* Work item
For the records below, print the lines from the line with "[EndToEnd.range_deletion_lost] is a" through the line with "block an error" exactly as written; include both end lines and exclude the rest.

* Extracted material
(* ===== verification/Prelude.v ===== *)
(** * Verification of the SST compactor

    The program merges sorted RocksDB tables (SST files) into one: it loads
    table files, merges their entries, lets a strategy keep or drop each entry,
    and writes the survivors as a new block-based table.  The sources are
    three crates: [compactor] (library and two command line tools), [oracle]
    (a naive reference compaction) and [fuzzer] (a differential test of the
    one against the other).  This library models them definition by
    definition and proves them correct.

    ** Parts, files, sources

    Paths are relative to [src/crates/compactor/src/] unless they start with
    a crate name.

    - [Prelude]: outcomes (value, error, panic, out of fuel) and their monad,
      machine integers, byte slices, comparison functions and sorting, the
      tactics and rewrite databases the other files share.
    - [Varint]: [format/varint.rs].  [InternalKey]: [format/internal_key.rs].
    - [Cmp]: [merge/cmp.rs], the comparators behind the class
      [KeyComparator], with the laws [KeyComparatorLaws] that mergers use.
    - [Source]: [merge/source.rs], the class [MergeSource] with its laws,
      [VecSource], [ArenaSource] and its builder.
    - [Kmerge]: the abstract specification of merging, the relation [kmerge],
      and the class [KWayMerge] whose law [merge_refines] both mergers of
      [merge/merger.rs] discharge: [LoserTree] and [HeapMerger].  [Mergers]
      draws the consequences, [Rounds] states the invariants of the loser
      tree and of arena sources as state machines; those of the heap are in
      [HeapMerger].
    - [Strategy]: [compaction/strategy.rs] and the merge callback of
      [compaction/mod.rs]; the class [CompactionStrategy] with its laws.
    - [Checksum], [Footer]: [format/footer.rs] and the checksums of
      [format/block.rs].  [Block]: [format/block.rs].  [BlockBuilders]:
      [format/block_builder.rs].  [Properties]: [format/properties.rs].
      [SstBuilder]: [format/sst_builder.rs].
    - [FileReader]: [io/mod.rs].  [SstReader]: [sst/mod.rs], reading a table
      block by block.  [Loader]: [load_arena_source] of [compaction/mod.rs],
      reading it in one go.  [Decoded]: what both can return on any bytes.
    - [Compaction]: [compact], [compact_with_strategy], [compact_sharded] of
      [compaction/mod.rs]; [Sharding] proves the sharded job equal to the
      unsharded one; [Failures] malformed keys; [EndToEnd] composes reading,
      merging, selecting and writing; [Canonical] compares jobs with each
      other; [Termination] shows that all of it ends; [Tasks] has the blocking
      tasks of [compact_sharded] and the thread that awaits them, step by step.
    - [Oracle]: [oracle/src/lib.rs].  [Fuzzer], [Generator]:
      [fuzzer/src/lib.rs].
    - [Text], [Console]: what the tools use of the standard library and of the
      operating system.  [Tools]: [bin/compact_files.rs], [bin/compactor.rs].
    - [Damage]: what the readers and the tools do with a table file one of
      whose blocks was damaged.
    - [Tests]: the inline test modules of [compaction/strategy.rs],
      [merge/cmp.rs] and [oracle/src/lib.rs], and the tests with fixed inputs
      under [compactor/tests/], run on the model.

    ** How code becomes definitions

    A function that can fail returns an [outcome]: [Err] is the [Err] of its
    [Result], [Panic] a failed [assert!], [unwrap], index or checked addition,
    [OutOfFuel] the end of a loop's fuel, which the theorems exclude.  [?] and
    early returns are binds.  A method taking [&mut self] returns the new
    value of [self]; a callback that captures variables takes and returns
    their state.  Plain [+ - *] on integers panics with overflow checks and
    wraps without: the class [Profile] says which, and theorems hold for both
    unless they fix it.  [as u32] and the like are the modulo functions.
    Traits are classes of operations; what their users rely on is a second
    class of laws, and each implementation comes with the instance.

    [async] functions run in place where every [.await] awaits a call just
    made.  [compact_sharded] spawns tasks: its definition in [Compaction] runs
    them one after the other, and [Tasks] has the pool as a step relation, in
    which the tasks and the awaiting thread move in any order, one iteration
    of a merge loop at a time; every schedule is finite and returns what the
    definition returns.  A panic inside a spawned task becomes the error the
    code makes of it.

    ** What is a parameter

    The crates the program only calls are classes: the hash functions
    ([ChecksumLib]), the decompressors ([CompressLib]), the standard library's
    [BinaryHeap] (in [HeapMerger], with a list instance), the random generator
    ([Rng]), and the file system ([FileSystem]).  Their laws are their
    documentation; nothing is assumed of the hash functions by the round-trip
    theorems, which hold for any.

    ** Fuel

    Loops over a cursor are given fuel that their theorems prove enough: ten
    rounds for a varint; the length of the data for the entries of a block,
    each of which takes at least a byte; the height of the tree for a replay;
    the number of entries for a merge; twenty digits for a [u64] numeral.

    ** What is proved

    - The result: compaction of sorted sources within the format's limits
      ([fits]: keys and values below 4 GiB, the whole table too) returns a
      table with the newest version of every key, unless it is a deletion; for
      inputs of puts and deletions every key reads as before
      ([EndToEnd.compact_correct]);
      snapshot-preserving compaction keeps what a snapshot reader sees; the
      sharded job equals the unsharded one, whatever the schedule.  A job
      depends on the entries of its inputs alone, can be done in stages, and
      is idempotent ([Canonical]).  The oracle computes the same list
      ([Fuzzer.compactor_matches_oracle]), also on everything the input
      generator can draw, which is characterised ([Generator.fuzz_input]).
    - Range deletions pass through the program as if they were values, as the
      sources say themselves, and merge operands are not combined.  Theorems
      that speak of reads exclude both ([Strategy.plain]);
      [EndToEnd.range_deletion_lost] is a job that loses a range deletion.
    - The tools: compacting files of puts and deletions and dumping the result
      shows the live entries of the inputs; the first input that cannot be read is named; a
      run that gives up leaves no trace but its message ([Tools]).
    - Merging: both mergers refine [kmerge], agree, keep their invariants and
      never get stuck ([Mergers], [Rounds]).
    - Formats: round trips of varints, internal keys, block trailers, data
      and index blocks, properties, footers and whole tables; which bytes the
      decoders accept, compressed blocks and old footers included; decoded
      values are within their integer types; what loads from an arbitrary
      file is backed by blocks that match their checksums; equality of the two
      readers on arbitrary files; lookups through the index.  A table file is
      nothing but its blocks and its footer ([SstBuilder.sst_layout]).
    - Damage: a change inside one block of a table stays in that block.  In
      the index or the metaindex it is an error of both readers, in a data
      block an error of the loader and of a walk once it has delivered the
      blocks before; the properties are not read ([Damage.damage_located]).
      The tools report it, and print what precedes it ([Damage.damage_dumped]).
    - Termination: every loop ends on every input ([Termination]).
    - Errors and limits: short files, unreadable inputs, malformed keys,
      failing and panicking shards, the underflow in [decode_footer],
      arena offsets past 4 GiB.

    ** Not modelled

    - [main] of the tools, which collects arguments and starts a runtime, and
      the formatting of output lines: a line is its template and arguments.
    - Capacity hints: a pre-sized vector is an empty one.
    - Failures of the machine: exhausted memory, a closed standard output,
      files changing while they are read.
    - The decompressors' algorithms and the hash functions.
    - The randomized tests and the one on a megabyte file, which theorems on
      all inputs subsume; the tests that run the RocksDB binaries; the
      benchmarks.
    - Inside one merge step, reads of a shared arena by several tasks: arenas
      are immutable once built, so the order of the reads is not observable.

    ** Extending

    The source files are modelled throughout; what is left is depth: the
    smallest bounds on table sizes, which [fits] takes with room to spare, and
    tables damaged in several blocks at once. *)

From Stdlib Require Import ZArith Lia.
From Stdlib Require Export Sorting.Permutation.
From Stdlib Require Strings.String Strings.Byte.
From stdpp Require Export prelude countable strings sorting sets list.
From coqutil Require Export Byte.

* Task answer
      [EndToEnd.range_deletion_lost] is a job that loses a range deletion.
    - The tools: compacting files of puts and deletions and dumping the result
      shows the live entries of the inputs; the first input that cannot be read is named; a
      run that gives up leaves no trace but its message ([Tools]).
    - Merging: both mergers refine [kmerge], agree, keep their invariants and
      never get stuck ([Mergers], [Rounds]).
    - Formats: round trips of varints, internal keys, block trailers, data
      and index blocks, properties, footers and whole tables; which bytes the
      decoders accept, compressed blocks and old footers included; decoded
      values are within their integer types; what loads from an arbitrary
      file is backed by blocks that match their checksums; equality of the two
      readers on arbitrary files; lookups through the index.  A table file is
      nothing but its blocks and its footer ([SstBuilder.sst_layout]).
    - Damage: a change inside one block of a table stays in that block.  In
      the index or the metaindex it is an error of both readers, in a data
      block an error of the loader and of a walk once it has delivered the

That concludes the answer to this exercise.